Subsequently, oxygenated blood is sent through the system of intrapulmonary veins and collected in 4 pulmonary veins. All of them are attached to the left atrium and carry oxygen-rich blood there. This is where the circles of blood circulation end. The scheme of the small pulmonary circle looks like this (in the direction of blood flow): the right ventricle, pulmonary artery, intrapulmonary arteries, pulmonary arterioles, pulmonary sinusoids, venules, pulmonary veins, left atrium.

Features of the circulatory system

Pulmonary circulation, scheme

A key feature of the circulatory system, which consists of two circles, is the need for a heart with two or more chambers. The fish have one blood circulation, because they have no lungs, and all gas exchange takes place in the vessels of the gills. As a result, the fish heart is single chamber - it is a pump that pushes blood in only one direction.

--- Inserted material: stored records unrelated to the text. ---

(** * Check_list_ocupalli: a shallow embedding of the clinic checklist core

    The first part follows [src/Check_list_ocupalli.py], one module per
    class:
    - [PyText], [PyList]: the pieces of Python's [str] and [list] the
      program relies on ([re.sub(r'[^0-9]', '', s)], [strip], [split],
      [isdigit], slices, [remove], [index], [in]);
    - [ValidadorAvancado]: the stateless validators;
    - [GerenciadorHistorico]: the append-only record store;
    - [SistemaClinico]: the procedure catalog, the mandatory list, the
      CPF helpers and the sizing arithmetic of [gerar_pdf_checklist];
    - [GerenciadorInterface]: the ordering rule of the selection list,
      the selection handlers, the validation of the form and the
      generation of a checklist;
    - [InterfaceHistorico]: the records listed by the history window.
    The second part holds the notions the statements use and the sample
    inputs; the third part holds the properties, first those of the
    specification, then further properties of the code.

    Modelling conventions.  Free text (a person's name, a CPF, an exam
    type, a search filter) is a [string] whose characters are read as the
    code points 0..255, and the text primitives act on it as Python's do
    on such code points.  Procedure names and messages are opaque
    [string] literals, written as in the source and only compared for
    equality or returned; procedure names are the keys of a [gmap] (the
    insertion order of a [dict] is not modelled).  Python
    [int] is [Z]; Python [float] is modelled by exact rational arithmetic
    in [Q], without rounding.  Methods that change an object return the
    new object next to their result; the clock and the fate of a file
    write are inputs. *)

From Stdlib Require Import ZArith QArith Qround Lqa Ascii String List Permutation
  Sorted.
From stdpp Require Import base decidable list gmap strings.

Local Open Scope Z_scope.

(** ** Python text primitives *)

Module PyText.

Definition str := list ascii.

Definition of_string (s : string) : str := list_ascii_of_string s.
Definition to_string (l : str) : string := string_of_list_ascii l.

Definition ord (c : ascii) : nat := nat_of_ascii c.

(** The character class [[0-9]] of [re]. *)
Definition is_09 (c : ascii) : bool :=
  ((48 <=? ord c) && (ord c <=? 57))%nat.

(** [re.sub(r'[^0-9]', '', s)]. *)
Definition re_sub_nao_digitos (s : str) : str := List.filter is_09 s.

(** [int(c)] for a character [c] of class [[0-9]]. *)
Definition int_of_char (c : ascii) : Z := Z.of_nat (ord c) - 48.

(** [str.isspace] on one code point below 256. *)
Definition isspace (c : ascii) : bool :=
  (((9 <=? ord c) && (ord c <=? 13)) || ((28 <=? ord c) && (ord c <=? 32))
   || (ord c =? 133) || (ord c =? 160))%nat.

(** [str.isdigit] on one code point below 256: the ASCII digits and the
    superscripts U+00B2, U+00B3, U+00B9. *)
Definition isdigit (c : ascii) : bool :=
  (is_09 c || (ord c =? 178) || (ord c =? 179) || (ord c =? 185))%nat.

Fixpoint lstrip (s : str) : str :=
  match s with
  | [] => []
  | c :: s' => if isspace c then lstrip s' else s
  end.

Definition rstrip (s : str) : str := rev (lstrip (rev s)).

(** [s.strip()] *)
Definition strip (s : str) : str := rstrip (lstrip s).

(** [s.split()]: maximal runs of non-space characters.  [cur] holds the
    run being read, most recent character first. *)
Fixpoint split_aux (cur : str) (s : str) : list str :=
  match s with
  | [] => match cur with [] => [] | _ => [rev cur] end
  | c :: s' =>
      if isspace c
      then match cur with
           | [] => split_aux [] s'
           | _ => rev cur :: split_aux [] s'
           end
      else split_aux (c :: cur) s'
  end.

Definition split (s : str) : list str := split_aux [] s.

(** Slices [s[a:b]] and [s[a:]] for [0 <= a <= b]. *)
Definition slice (a b : nat) (s : str) : str := take (b - a) (drop a s).
Definition slice_from (a : nat) (s : str) : str := drop a s.

(** [s[i]]; the callers only index inside the string. *)
Definition char_at (i : nat) (s : str) : ascii := nth i s "000"%char.

(** [str.lower] on one code point below 256: the ASCII capitals and the
    Latin-1 capitals U+00C0..U+00DE (U+00D7, the multiplication sign, is
    not a letter). *)
Definition lower_char (c : ascii) : ascii :=
  if (((65 <=? ord c) && (ord c <=? 90))
      || ((192 <=? ord c) && (ord c <=? 222) && negb (ord c =? 215)))%nat
  then ascii_of_nat (ord c + 32)
  else c.

(** [s.lower()] *)
Definition lower (s : str) : str := map lower_char s.

(** [b.startswith(a)] *)
Fixpoint startswith (a b : str) : bool :=
  match a, b with
  | [], _ => true
  | _ :: _, [] => false
  | x :: a', y :: b' => Ascii.eqb x y && startswith a' b'
  end.

(** [a in b], the substring test. *)
Fixpoint in_str (a b : str) : bool :=
  match b with
  | [] => startswith a []
  | _ :: b' => startswith a b || in_str a b'
  end.

(** [s.replace(c, '')] for a one-character [c]. *)
Definition remove_char (c : ascii) (s : str) : str :=
  List.filter (fun x => negb (Ascii.eqb x c)) s.

(** [s.replace(a, b)] for one-character [a] and [b]. *)
Definition replace_char (a b : ascii) (s : str) : str :=
  map (fun x => if Ascii.eqb x a then b else x) s.

(** [s.isdigit()]: at least one character, and digits only. *)
Definition str_isdigit (s : str) : bool :=
  match s with
  | [] => false
  | _ => forallb isdigit s
  end.

End PyText.

(** ** Stateless validators *)

Module ValidadorAvancado.
Import PyText.

(** [validar_nome_completo(nome)] *)
Definition validar_nome_completo (nome : string) : bool * string :=
  let n := of_string nome in
  if bool_decide (n = []) || (length (strip n) <? 3)%nat
  then (false, "Nome deve ter pelo menos 3 caracteres"%string)
  else
    let palavras := split (strip n) in
    if (length palavras <? 2)%nat
    then (false, "Digite o nome completo (nome e sobrenome)"%string)
    else if existsb isdigit n
         then (false, "Nome não pode conter números"%string)
         else (true, EmptyString).

(** The quantity the specification speaks of: characters of the name that
    are not whitespace. *)
Definition caracteres_nao_espaco (nome : string) : nat :=
  length (List.filter (fun c => negb (isspace c)) (of_string nome)).

(** [validar_procedimentos_minimos(procedimentos, obrigatorios)] *)
Definition validar_procedimentos_minimos
    (procedimentos obrigatorios : list string) : bool * string :=
  match procedimentos with
  | [] => (false, "Selecione pelo menos um procedimento"%string)
  | _ =>
      let faltantes :=
        List.filter (fun proc => negb (bool_decide (proc ∈ procedimentos)))
                    obrigatorios in
      match faltantes with
      | [] => (true, EmptyString)
      | _ => (false,
              ("Procedimentos obrigatórios faltantes: "
                 +:+ String.concat ", " faltantes)%string)
      end
  end.

(** The only entry of the table [restricoes]. *)
Definition proibidos_demissional : list string :=
  ["Raio-X Tórax"; "Espirometria"]%string.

Amphibians and reptiles have respiratory organs and, accordingly, circulatory circles. The scheme of their work is simple: from the ventricle, the blood goes to the vessels of a large circle, from the arteries to the capillaries and veins. Venous return to the heart is also realized, however, from the right atrium, the blood enters the common ventricle for two circles of blood circulation. Since the heart of these animals is three-chambered, the blood from both circles (venous and arterial) is mixed.

In humans (and mammals), the heart has a 4-chamber structure. In it, two ventricles and two atria are divided by partitions. The lack of mixing of two types of blood (arterial and venous) became a gigantic evolutionary invention, which provided warm-blooded mammals.

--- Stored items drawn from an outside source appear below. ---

(** The result is a string or, when [personIndex] is outside the array,
    [undefined] ([None]). *)
Definition regularEnding (inf : jsstring) (tenseKey : TenseKey) (personIndex : nat)
  : option jsstring :=
  let group := verbGroup inf in
  match tenseKey with
  | T_present =>
      match group with
      | G_er => present_er !! personIndex
      | G_ir => present_ir !! personIndex
      | G_re => present_re !! personIndex
      | G_other => Some []
      end
  | T_imparfait => imparfait_all !! personIndex
  | T_futur => futur_all !! personIndex
  | T_passe_simple =>
      match group with
      | G_er => passe_simple_er !! personIndex
      | G_ir | G_re => passe_simple_ir_re !! personIndex
      | G_other => Some []
      end
  | T_unknown => Some []
  end.

(** [s + e] where [e] may be [undefined]. *)
Definition js_concat (s : jsstring) (e : option jsstring) : jsstring :=
  s ++ default (u "undefined") e.

(** Truthiness of a string: non-empty. *)
Definition truthy (s : jsstring) : bool :=
  match s with [] => false | _ :: _ => true end.

Record Stems : Type := mkStems { imparfaitStem : option jsstring }.

Definition expectedBaseForm (inf : jsstring) (tenseKey : TenseKey) (personIndex : nat)
    (stems : option Stems) : jsstring :=
  let group := verbGroup inf in
  let stem := if decide (group = G_other) then inf else slice_end inf 2 in
  match tenseKey with
  | T_present =>
      let ending := regularEnding inf tenseKey personIndex in
      js_concat stem ending
  | T_imparfait =>
      let ending := regularEnding inf tenseKey personIndex in
      let base :=
        match stems ≫= imparfaitStem with
        | Some (c :: s) => c :: s
        | _ => if decide (group = G_ir) then stem ++ u "iss" else stem
        end in
      js_concat base ending
  | T_futur =>
      let ending := regularEnding inf tenseKey personIndex in
      let base := if decide (group = G_re) then slice_end inf 1 else inf in
      js_concat base ending
  | T_passe_simple =>
      let ending := regularEnding inf tenseKey personIndex in
      js_concat stem ending
  | T_unknown => []
  end.

(** [[...new Set(xs)]]: the distinct elements in order of first insertion. *)
Fixpoint uniq (xs : list jsstring) : list jsstring :=
  match xs with
  | [] => []
  | x :: xs' => x :: filter (fun y => y ≠ x) (uniq xs')
  end.

Definition is_a_acirc_o (c : N) : bool :=
  bool_decide (c = c_a) || bool_decide (c = a_circ) || bool_decide (c = c_o).

Definition followed_by_aao (rest : jsstring) : bool :=
  match rest with x :: _ => is_a_acirc_o x | [] => false end.

(** [form.replace(/c(?=[aâo])/g, "ç")] *)
Fixpoint replace_c (form : jsstring) : jsstring :=
  match form with
  | [] => []
  | x :: rest =>
      (if bool_decide (x = c_c) && followed_by_aao rest then c_cedilla else x)
        :: replace_c rest
  end.

(** [form.replace(/g(?=[aâo])/g, "ge")] *)
Fixpoint replace_g (form : jsstring) : jsstring :=
  match form with
  | [] => []
  | x :: rest =>
      (if bool_decide (x = c_g) && followed_by_aao rest then [c_g; c_e] else [x])
        ++ replace_g rest
  end.

(** [s.lastIndexOf(c)] for a one-unit string [c]; [None] is [-1]. *)
Fixpoint lastIndexOf (s : jsstring) (c : N) : option nat :=
  match s with
  | [] => None
  | x :: s' =>
      match lastIndexOf s' c with
      | Some k => Some (S k)
      | None => if bool_decide (x = c) then Some 0 else None
      end
  end.

(** [s.slice(0, idx) + d + s.slice(idx + 1)] *)
Definition splice1 (s : jsstring) (idx : nat) (d : N) : jsstring :=
  take idx s ++ [d] ++ drop (S idx) s.

Definition yToIVariants (stem : jsstring) (optional : bool) : list jsstring :=
  if negb (bool_decide (c_y ∈ stem)) then [stem]
  else match lastIndexOf stem c_y with
       | None => [stem]
       | Some idx =>
           let changed := splice1 stem idx c_i in
           if optional then [stem; changed] else [changed]
       end.

Definition silentE (personIndex : nat) : bool :=
  bool_decide (personIndex ∈ [0; 1; 2; 5]).

Definition eToEGrave (stem : jsstring) : jsstring :=
  match lastIndexOf stem c_e with
  | None => stem
  | Some idx => splice1 stem idx e_grave
  end.

Definition eAcuteToEGrave (stem : jsstring) : jsstring :=
  match lastIndexOf stem e_acute with
  | None => stem
  | Some idx => splice1 stem idx e_grave
  end.

Definition is_aeiouy (c : N) : bool :=
  bool_decide (c ∈ [c_a; c_e; c_i; c_o; c_u; c_y]).

(** The run matched by [[^aeiouy]*] read backwards from the final ["er"]:
    [rev_body] is the string without its last two units, reversed. *)
Fixpoint consonant_run (rev_body : jsstring) : jsstring * jsstring :=
  match rev_body with
  | [] => ([], [])
  | x :: rest =>
      if is_aeiouy x then ([], rev_body)
      else let '(run, tl) := consonant_run rest in (x :: run, tl)
  end.

(** [/é[^aeiouy]*er$/.test(lower)]: ["é"] is itself outside [[aeiouy]], so
    the test holds when the run of non-[aeiouy] units before the final
    ["er"] contains an ["é"]. *)
Definition test_e_acute_er (lower : jsstring) : bool :=
  endsWith lower (u "er")
  && bool_decide (e_acute ∈ (consonant_run (reverse (slice_end lower 2))).1).

(** [/e[^aeiouy]*er$/.test(lower)]: the unit before that run is an ["e"]. *)
Definition test_e_er (lower : jsstring) : bool :=
  endsWith lower (u "er")
  && match (consonant_run (reverse (slice_end lower 2))).2 with
     | x :: _ => bool_decide (x = c_e)
     | [] => false
     end.

(** ** Edit-distance selector *)

(** [bestScore], initially [Infinity] ([None]). *)
Definition score_lt (s : nat) (bestScore : option nat) : bool :=
  match bestScore with None => true | Some b => s <? b end.

(** The [for ... of] loop of [bestExpectedMask]; the second component is the
    part of the list the loop has not visited when it is left. *)
Fixpoint bestExpectedMask_loop (actual : jsstring) (vs : list jsstring)
    (best : option (list bool)) (bestScore : option nat)
  : option (list bool) * list jsstring :=
  match vs with
  | [] => (best, [])
  | exp :: rest =>
      let r := editMask actual exp in
      if score_lt (score r) bestScore then
        if score r =? 0 then (Some (mask r), rest)
        else bestExpectedMask_loop actual rest (Some (mask r)) (Some (score r))
      else bestExpectedMask_loop actual rest best bestScore
  end.

(** [None] is [null]. *)
Definition bestExpectedMask (actual : jsstring) (expectedVariants : list jsstring)
  : option (list bool) :=
  match expectedVariants with
  | [] => None
  | _ => (bestExpectedMask_loop actual expectedVariants None None).1
  end.

(** ** Code points and [indexOf] *)

Definition is_high_surrogate (c : N) : bool := (55296 <=? c)%N && (c <=? 56319)%N.
Definition is_low_surrogate (c : N) : bool := (56320 <=? c)%N && (c <=? 57343)%N.

(** The strings yielded by [for (const ch of s)]: one per code point, a
    surrogate pair being kept together. *)
Fixpoint codePoints (s : jsstring) : list jsstring :=
  match s with
  | [] => []
  | c :: rest =>
      match rest with
      | d :: rest' =>
          if is_high_surrogate c && is_low_surrogate d
          then [c; d] :: codePoints rest'
          else [c] :: codePoints rest
      | [] => [[c]]
      end
  end.

Fixpoint find_from (s pat : jsstring) (k : nat) : option nat :=
  if bool_decide (take (length pat) s = pat) then Some k
  else match s with
       | [] => None
       | _ :: s' => find_from s' pat (S k)
       end.

(** [s.indexOf(pat, from)] *)
Definition indexOf (s pat : jsstring) (from : Z) : Z :=
  let start := Z.to_nat (Z.max from 0) `min` length s in
  match find_from (drop start s) pat start with
  | Some k => Z.of_nat k
  | None => (-1)%Z
  end.

(** [arr[idx] = v] on an array of booleans: an index past the end extends
    the array; the holes read as [undefined], which is falsy, and are
    modelled as [false]. *)
Definition js_set (arr : list bool) (idx : nat) (v : bool) : list bool :=
  if idx <? length arr then <[idx := v]> arr
  else arr ++ replicate (idx - length arr) false ++ [v].

(** Truthiness of [arr[i]]. *)
Definition flag (arr : list bool) (i : nat) : bool := default false (arr !! i).

Inductive Mode : Type := black | normal | hi.

Global Instance Mode_eq_dec : EqDecision Mode.
Proof. solve_decision. Defined.

(** The pieces appended to [out] by [colorizeForm]: an opening tag for a
    mode, one (escaped) character, a closing tag. *)
Inductive Html : Type :=
  | SpanOpen (m : Mode)
  | Text (c : N)
  | SpanClose.

(** The class of every character of a rendered form: the mode of the span
    that encloses it. *)
Fixpoint char_classes (cur : option Mode) (out : list Html) : list (option Mode) :=
  match out with
  | [] => []
  | SpanOpen m :: out' => char_classes (Some m) out'
  | Text _ :: out' => cur :: char_classes cur out'
  | SpanClose :: out' => char_classes None out'
  end.

Inductive ShortKey : Type := K_pr | K_imp | K_ps | K_fut.

Definition tenseMap (k : ShortKey) : TenseKey :=
  match k with
  | K_pr => T_present
  | K_imp => T_imparfait
  | K_ps => T_passe_simple
  | K_fut => T_futur
  end.

(** The cell built by [buildTenseCell], reduced to what the engine decides:
    the empty cell, or the six coloured forms. *)
Inductive TenseCell : Type :=
  | EmptyCell
  | Cell (colored : list (list Html)).

Section Engine.

(** [String.prototype.toLowerCase] *)
Variable toLowerCase : jsstring -> jsstring.

Definition lower_eq (c d : N) : bool :=
  bool_decide (toLowerCase [c] = toLowerCase [d]).

(** The inner loop of [applyBlackUnionRules]: the [tmp] built from
    [shared] and [form]. *)
Fixpoint common_run (shared form : jsstring) : jsstring :=
  match shared, form with
  | c :: shared', d :: form' =>
      if lower_eq c d then c :: common_run shared' form' else []
  | _, _ => []
  end.

Fixpoint applyBlackUnionRules_loop (shared : jsstring) (rest : list jsstring)
  : jsstring :=
  match rest with
  | [] => shared
  | form :: rest' =>
      let tmp := common_run shared form in
      if truthy tmp then applyBlackUnionRules_loop tmp rest' else tmp
  end.

Definition applyBlackUnionRules (forms : list jsstring) : jsstring :=
  match forms with
  | [] => []
  | form0 :: rest => applyBlackUnionRules_loop form0 rest
  end.

(** The loop of [markStemLetters] over the code points [chs] of the
    lower-cased stem. *)
Fixpoint markStemLetters_loop (lower : jsstring) (chs : list jsstring)
    (isBlack : list bool) (lastIdx : Z) : list bool :=
  match chs with
  | [] => isBlack
  | ch :: chs' =>
      let idx := indexOf lower ch (lastIdx + 1) in
      if (idx =? -1)%Z then isBlack
      else markStemLetters_loop lower chs' (js_set isBlack (Z.to_nat idx) true) idx
  end.

Definition markStemLetters (form stem : jsstring) : list bool :=
  let isBlack := replicate (length form) false in
  let lower := toLowerCase form in
  markStemLetters_loop lower (codePoints (toLowerCase stem)) isBlack (-1).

Pulmonary circulation, human circuit

Blood supply to the lungs and heart

In the circulatory system, which consists of two circles, nutrition of the lung and heart is of particular importance. These are the most important organs that ensure the isolation of the bloodstream and the integrity of the respiratory and circulatory systems. So, the lungs have in their thickness two circles of blood circulation. But their tissue feeds on the vessels of a large circle: from the aorta and from the intrathoracic arteries, bronchial and pulmonary vessels branch, carrying blood to the lung parenchyma. And the organ cannot eat from the right departments, although part of the oxygen diffuses from there. This means that the large and small circles of blood circulation, the scheme of which is described above, perform different functions (one enriches the blood with oxygen, and the second sends it to the organs, taking deoxygenated blood from them).

The heart also feeds on the vessels of a large circle, but the blood located in its cavities is able to provide oxygen to the endocardium. In this case, part of the myocardial veins, mainly small ones, flows directly into the chambers of the heart. It is noteworthy that the pulse wave to the coronary arteries propagates into the cardiac diastole. Therefore, the organ is supplied with blood only when it "rests".

Circulatory system, scheme

It is interesting

The circulatory system of a person, the scheme of which is presented above in the relevant sections, provides both warm-bloodedness and high endurance. Suppose a person is not the animal that often uses its power to survive, but this allowed other mammals to populate certain habitats. Previously, they were inaccessible to amphibians and reptiles, and even more so to fish.

In phylogenesis, a large circle appeared earlier and was characteristic of fish. And the small circle supplemented it only with those animals that completely or completely came to land and settled it. Since its inception, the respiratory and circulatory systems are considered together. They are connected functionally and structurally.

This is an important and already indestructible evolutionary mechanism of exit from the aquatic environment and the settlement of land. Therefore, the continuing complication of mammalian organisms will now go not along the path of complicating the respiratory and circulatory system, but in the direction of enhancing the oxygen-binding function of the blood and increasing the area of ​​the lungs.